Well, they give the same sequence, that's about it. –  André Nicolas Sep 3 '13 at 6:47
    
Yes, that's a wonderful thing in math. –  Sequence Sep 3 '13 at 6:49
    
Hi, how about the case $k=3$?, it's not $\sqrt{3} \cos \left(\frac{1}{6} \pi (3 n+1)\right)$ –  Sequence Sep 4 '13 at 2:51
    
When $n=3$, the formula in my answer yields $\sqrt{2}\cos(7\pi/4)$, which is $1$, exactly as your sequence asks for.

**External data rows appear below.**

Lemma set_field_keys (k : string) (v : jsval) (o : obj) :
  NoDup (map fst o) ->
  NoDup (map fst (set_field k v o)) /\
  (forall k', In k' (map fst (set_field k v o)) <-> k' = k \/ In k' (map fst o)).
Proof.
  induction o as [|[k0 v0] r IH]; simpl; intros Hnd.
  - split; [constructor; [intros []|constructor]|intros k'; split; intros [H|[]]; left; congruence].
  - inversion Hnd as [|? ? Hk0 Hr]; subst.
    destruct (String.eqb k k0) eqn:E.
    + apply String.eqb_eq in E; subst; simpl; split; [exact Hnd|intros k'; split; intros H; repeat destruct H as [H|H]; subst; auto].
    + apply String.eqb_neq in E; destruct (IH Hr) as [Hnd' Hin]; simpl; split.
      * constructor; [|exact Hnd']. rewrite Hin; intros [H|H]; [congruence|contradiction].
      * intros k'; rewrite Hin; tauto.
Qed.

Lemma set_field_absent (k : string) (v : jsval) (o : obj) :
  ~ In k (map fst o) -> set_field k v o = o ++ [(k, v)].
Proof.
  induction o as [|[k0 v0] r IH]; simpl; intros H; [reflexivity|].
  destruct (String.eqb k k0) eqn:E.
  - apply String.eqb_eq in E; subst; exfalso; apply H; now left.
  - f_equal; apply IH; intros H'; apply H; now right.
Qed.

Lemma bump_keys (o : obj) (k : string) :
  NoDup (map fst o) -> NoDup (map fst (bump o k)).
Proof.
  intros Hnd; unfold bump; destruct (String.eqb k "__proto__"); [exact Hnd|].
  apply set_field_keys, Hnd.
Qed.

Lemma count_into_keys (key : string -> string) (xs : list string) :
  NoDup (map fst (count_into key xs)).
Proof.
  unfold count_into.
  assert (H : forall acc, NoDup (map fst acc) ->
                NoDup (map fst (fold_left (fun o x => bump o (key x)) xs acc))).
  { induction xs as [|x r IH]; intros acc Hacc; simpl; [exact Hacc|].
    apply IH, bump_keys, Hacc. }
  apply H; constructor.
Qed.

Lemma object_entries_perm (o : obj) : Permutation (object_entries o) o.
Proof.
  unfold object_entries.
  eapply Permutation_trans; [|apply (perm_filter_split is_index_key
                                       (fun kv => negb (is_index_key kv)))];
    [|intros; reflexivity].
  apply Permutation_app_tail, sort_by_perm.
Qed.
(** * The SDLC AI extension's pipeline controller

    A shallow embedding of [SdlcAiViewProvider] (src/extension.ts): the
    controller's fields, the message handler installed by
    [resolveWebviewView], [callApiEndpoint], [processNextAgent],
    [openOutputInEditor], [validateCurrentAgentOutput], [validateTask]
    and [saveData], and the script of the page [getWebviewContent]
    returns ([startSdlcProcess], [updateAgentProgressDisplay],
    [updateAgentStatus], [resetProcess] and the listener for the
    controller's messages), followed by the properties of the pipeline,
    of its handlers and of the page. *)

From Stdlib Require Import String Ascii ZArith List Lia Bool DecimalString.
From stdpp Require Import base strings gmap.
Import ListNotations.

Local Open Scope string_scope.
Local Open Scope list_scope.
Local Open Scope Z_scope.

(** ** JavaScript values and the built-ins the controller relies on *)

Module JS.

(** The data that travels through the controller is JSON: agent replies,
    the parsed editor buffer, task values.  [JUndefined] is what reading
    an absent property gives.  The controller never computes with numbers,
    so an integer stands for a number (one that prints without an
    exponent: below 10^21 in magnitude).  The properties kept are own
    properties, in enumeration order; what a value inherits is not part
    of it. *)
#[warnings="-register-all"]
Inductive jsval : Type :=
| JUndefined
| JNull
| JBool (b : bool)
| JNum (n : Z)
| JStr (s : string)
| JArr (items : list jsval)
| JObj (props : list (string * jsval)).

(** A thrown value: an [Error] object (with its [name] and [message]), or
    any other value, kept as the text [String(value)] gives. *)
Inductive thrown : Type :=
| JsError (name message : string)
| JsThrown (text : string).

(** [String(error)], as the template literals [`${error}`] compute it. *)
Definition String_of (e : thrown) : string :=
  match e with
  | JsError name message =>
      if String.eqb message "" then name
      else if String.eqb name "" then message
      else name +:+ ": " +:+ message
  | JsThrown text => text
  end.

Definition decimal (n : nat) : string := NilZero.string_of_uint (Nat.to_uint n).

Definition decimalN (n : N) : string := NilZero.string_of_uint (N.to_uint n).

Definition decimalZ (z : Z) : string := NilZero.string_of_int (Z.to_int z).

(** The canonical array index a property name denotes, if any. *)
Definition array_index (k : string) : option nat :=
  match NilZero.uint_of_string k with
  | Some u => let n := Nat.of_uint u in
              if String.eqb (decimal n) k then Some n else None
  | None => None
  end.

Definition index_keys (n : nat) : list string := map decimal (seq 0 n).

(** Own properties of a plain object, in enumeration order. *)
Fixpoint obj_get (k : string) (props : list (string * jsval)) : option jsval :=
  match props with
  | [] => None
  | (k', v) :: rest => if String.eqb k' k then Some v else obj_get k rest
  end.

(** [o[k] = v] on a plain object: an own property is overwritten where it
    stands, a fresh one is added after the others.  That is where a fresh
    name goes unless it is an array index (those are enumerated first, in
    ascending order) or [__proto__] (assigning it adds no property);
    statements about where a fresh name lands leave these names out. *)
Fixpoint obj_set (k : string) (v : jsval) (props : list (string * jsval))
  : list (string * jsval) :=
  match props with
  | [] => [(k, v)]
  | (k', v') :: rest =>
      if String.eqb k' k then (k', v) :: rest else (k', v') :: obj_set k v rest
  end.

Fixpoint list_set (i : nat) (v : jsval) (items : list jsval) : list jsval :=
  match items, i with
  | [], _ => repeat JUndefined i ++ [v]
  | _ :: rest, O => v :: rest
  | x :: rest, S i' => x :: list_set i' v rest
  end.

(** [Object.keys(value)]. *)
Definition Object_keys (value : jsval) : thrown + list string :=
  match value with
  | JUndefined | JNull =>
      inl (JsError "TypeError" "Cannot convert undefined or null to object")
  | JBool _ | JNum _ => inr []
  | JStr s => inr (index_keys (String.length s))
  | JArr items => inr (index_keys (length items))
  | JObj props => inr (map fst props)
  end.

(** [value[k]] for reading. *)
Definition get_property (value : jsval) (k : string) : jsval :=
  match value with
  | JObj props => default JUndefined (obj_get k props)
  | JArr items =>
      match array_index k with
      | Some i => nth i items JUndefined
      | None => JUndefined
      end
  | JStr s =>
      match array_index k with
      | Some i => match String.get i s with
                  | Some c => JStr (String c EmptyString)
                  | None => JUndefined
                  end
      | None => JUndefined
      end
  | _ => JUndefined
  end.

Definition show_primitive (value : jsval) : string :=
  match value with
  | JBool true => "boolean 'true'"
  | JBool false => "boolean 'false'"
  | JNum n => "number '" +:+ decimalZ n +:+ "'"
  | JStr s => "string '" +:+ s +:+ "'"
  | _ => ""
  end.

(** Whether [k] is the index of a character of the string [value]. *)
Definition is_character (value : jsval) (k : string) : bool :=
  match value, array_index k with
  | JStr s, Some i => (i <? String.length s)%nat
  | _, _ => false
  end.

(** [target[k] = v] in strict code (the class body is strict): [null] and
    [undefined] have no properties, a primitive cannot receive one, an
    object or an array takes it.  On an array an element index is written
    (the array grows when the index is past its end); a named property of
    an array is not JSON data and is not kept.  ([length], which would
    resize the array, is taken for such a name.) *)
Definition set_property (target : jsval) (k : string) (v : jsval) : thrown + jsval :=
  match target with
  | JUndefined =>
      inl (JsError "TypeError"
             ("Cannot set properties of undefined (setting '" +:+ k +:+ "')"))
  | JNull =>
      inl (JsError "TypeError"
             ("Cannot set properties of null (setting '" +:+ k +:+ "')"))
  | JBool _ | JNum _ | JStr _ =>
      if is_character target k then
        inl (JsError "TypeError"
               ("Cannot assign to read only property '" +:+ k +:+ "' of "
                  +:+ show_primitive target))
      else
        inl (JsError "TypeError"
               ("Cannot create property '" +:+ k +:+ "' on " +:+ show_primitive target))
  | JArr items =>
      match array_index k with
      | Some i => inr (JArr (list_set i v items))
      | None => inr (JArr items)
      end
  | JObj props => inr (JObj (obj_set k v props))
  end.

End JS.
Export JS.

(** ** The controller's fields, its environment and what it emits *)

(** [initialInputs]: what the form sends with [startAgents]. *)
Record Inputs : Type := {
  requirements : string;
  context : string;
  title : string;
  agents : list string
}.

(** The fields of [SdlcAiViewProvider].  [agentOutputs] and
    [tempFilePaths] are records used as maps from agent names (own
    properties; the names the controller is given are agent names, none
    of them a member of [Object.prototype]).  The index starts at -1 and
    only ever counts dispatches, far below the precision of a number. *)
Record Controller : Type := {
  agentOutputs : gmap string jsval;
  agentSequence : list string;
  currentAgentIndex : Z;
  initialInputs : option Inputs;
  tempFilePaths : gmap string string
}.

Definition initial : Controller := {|
  agentOutputs := ∅;
  agentSequence := [];
  currentAgentIndex := -1;
  initialInputs := None;
  tempFilePaths := ∅
|}.

Definition set_agentOutputs (f : gmap string jsval -> gmap string jsval)
  (c : Controller) : Controller :=
  {| agentOutputs := f (agentOutputs c);
     agentSequence := agentSequence c;
     currentAgentIndex := currentAgentIndex c;
     initialInputs := initialInputs c;
     tempFilePaths := tempFilePaths c |}.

The $\sqrt{3}\cos(\frac{1}{6}\pi(3n+1))$ has no connection with the formula that I gave. –  André Nicolas Sep 4 '13 at 2:56

Use discrete Fourier transform.

It is a general fact that every periodic sequence $(x_n)$ of period $T$ is in the linear span of the sequences $\{e^T_k\,;\,1\leqslant k\leqslant T\}$, where, for every $n$, $$ (e_k^T)_n=\mathrm e^{2\mathrm i \pi nk/T}. $$ That is, there exists $(a_k)_{1\leqslant k\leqslant T}$ such that, for every $n$, $$ x_n=\sum_{k=1}^Ta_k(e_k^T)_n=\sum_{k=1}^Ta_k\mathrm e^{2\mathrm i \pi nk/T}. $$ To find $(a_k)_{1\leqslant k\leqslant T}$, one considers the equations above over one period, say for $1\leqslant n\leqslant T$, as a Cràmer system with unknowns $(a_k)_{1\leqslant k\leqslant T}$.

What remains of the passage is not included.